**EXERCISE BRIEF:** Your answer is the lines below, exactly, from the one that contains "- intros path" through the one that contains "unfold broken_step, mini_stmt.", both included.

**EXCERPTED RECORDS:**

Lemma mini_engine_spec code broken : @SqliteSpec db_view (mini_engine code broken).
Proof.
  split; cbn.
  - intros path flags d rc h d' [= <- <- <-]. cbn. split_and!; try done.
    + intros Hin. eapply (is_fresh (db_open d ∪ list_to_set _)). apply elem_of_union_l, Hin.
    + intros s st Hst He. eapply (is_fresh (db_open d ∪ list_to_set _)).
      rewrite <- He at 1. apply elem_of_union_r, elem_of_list_to_set.
      apply list_elem_of_fmap_2, list_elem_of_fmap. exists (s, st). split; [done|].
      by apply elem_of_map_to_list.
  - intros db sql d Hin _. unfold mini_exec. rewrite bool_decide_eq_true_2 by done. by eexists _, _.
  - intros db sql d Hin. unfold mini_prepare. rewrite bool_decide_eq_true_2 by done.
    eexists _, _, _. split; [done|]. cbn. split_and!; try done. eexists. split; [done|].
    split; [|done]. apply not_elem_of_dom, is_fresh.
  - intros s st d Hs. unfold mini_reset, mini_stmt. rewrite Hs. by eexists _, _.
  - intros s st d Hs _. unfold mini_clear, mini_stmt. rewrite Hs. by eexists _, _.
  - intros s i v st d Hs _. unfold mini_bind, mini_stmt. rewrite Hs. by eexists _, _.
  - intros s st d Hs _ Hcur. destruct broken.
    { unfold broken_step, mini_stmt. rewrite Hs. eexists _, _. split; [done|]. by apply step_error. }
    unfold mini_step, mini_stmt. rewrite Hs. cbn.
    case_bool_decide as Hq; [|eexists _, _; split; [done|by apply step_change]].
    destruct (st_cursor st) as [[|r rows]|] eqn:Hc; eexists _, _; (split; [done|]).
    + by destruct Hcur.
    + by eapply step_next.
    + by apply step_query.
  - intros s st i r rows d Hs Hc Hi. unfold mini_col. rewrite Hs. cbn. rewrite Hc. cbn.
    destruct (col r i) as [|[|z l]|]; split; done.
  - intros s st d Hs. unfold mini_finalize, mini_stmt. rewrite Hs. by eexists _, _.
  - intros db d Hin _. unfold mini_close. rewrite bool_decide_eq_true_2 by done. by eexists _, _.
Qed.

#[export] Instance mini_sqlite : Sqlite db_view := mini_engine SQLITE_OK false.
#[export] Instance mini_sqlite_spec : SqliteSpec db_view := mini_engine_spec SQLITE_OK false.

#[export] Instance mini_binds_succeed : BindsSucceed db_view.
Proof. intros s i v d rc d'. cbn. unfold mini_bind, mini_stmt. by destruct (_ !! _); intros [= <- _]. Qed.
End mini.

**TASK RESULT:**
  - intros path flags d rc h d' [= <- <- <-]. cbn. split_and!; try done.
    + intros Hin. eapply (is_fresh (db_open d ∪ list_to_set _)). apply elem_of_union_l, Hin.
    + intros s st Hst He. eapply (is_fresh (db_open d ∪ list_to_set _)).
      rewrite <- He at 1. apply elem_of_union_r, elem_of_list_to_set.
      apply list_elem_of_fmap_2, list_elem_of_fmap. exists (s, st). split; [done|].
      by apply elem_of_map_to_list.
  - intros db sql d Hin _. unfold mini_exec. rewrite bool_decide_eq_true_2 by done. by eexists _, _.
  - intros db sql d Hin. unfold mini_prepare. rewrite bool_decide_eq_true_2 by done.
    eexists _, _, _. split; [done|]. cbn. split_and!; try done. eexists. split; [done|].
    split; [|done]. apply not_elem_of_dom, is_fresh.
  - intros s st d Hs. unfold mini_reset, mini_stmt. rewrite Hs. by eexists _, _.
  - intros s st d Hs _. unfold mini_clear, mini_stmt. rewrite Hs. by eexists _, _.
  - intros s i v st d Hs _. unfold mini_bind, mini_stmt. rewrite Hs. by eexists _, _.
  - intros s st d Hs _ Hcur. destruct broken.
    { unfold broken_step, mini_stmt. rewrite Hs. eexists _, _. split; [done|]. by apply step_error. }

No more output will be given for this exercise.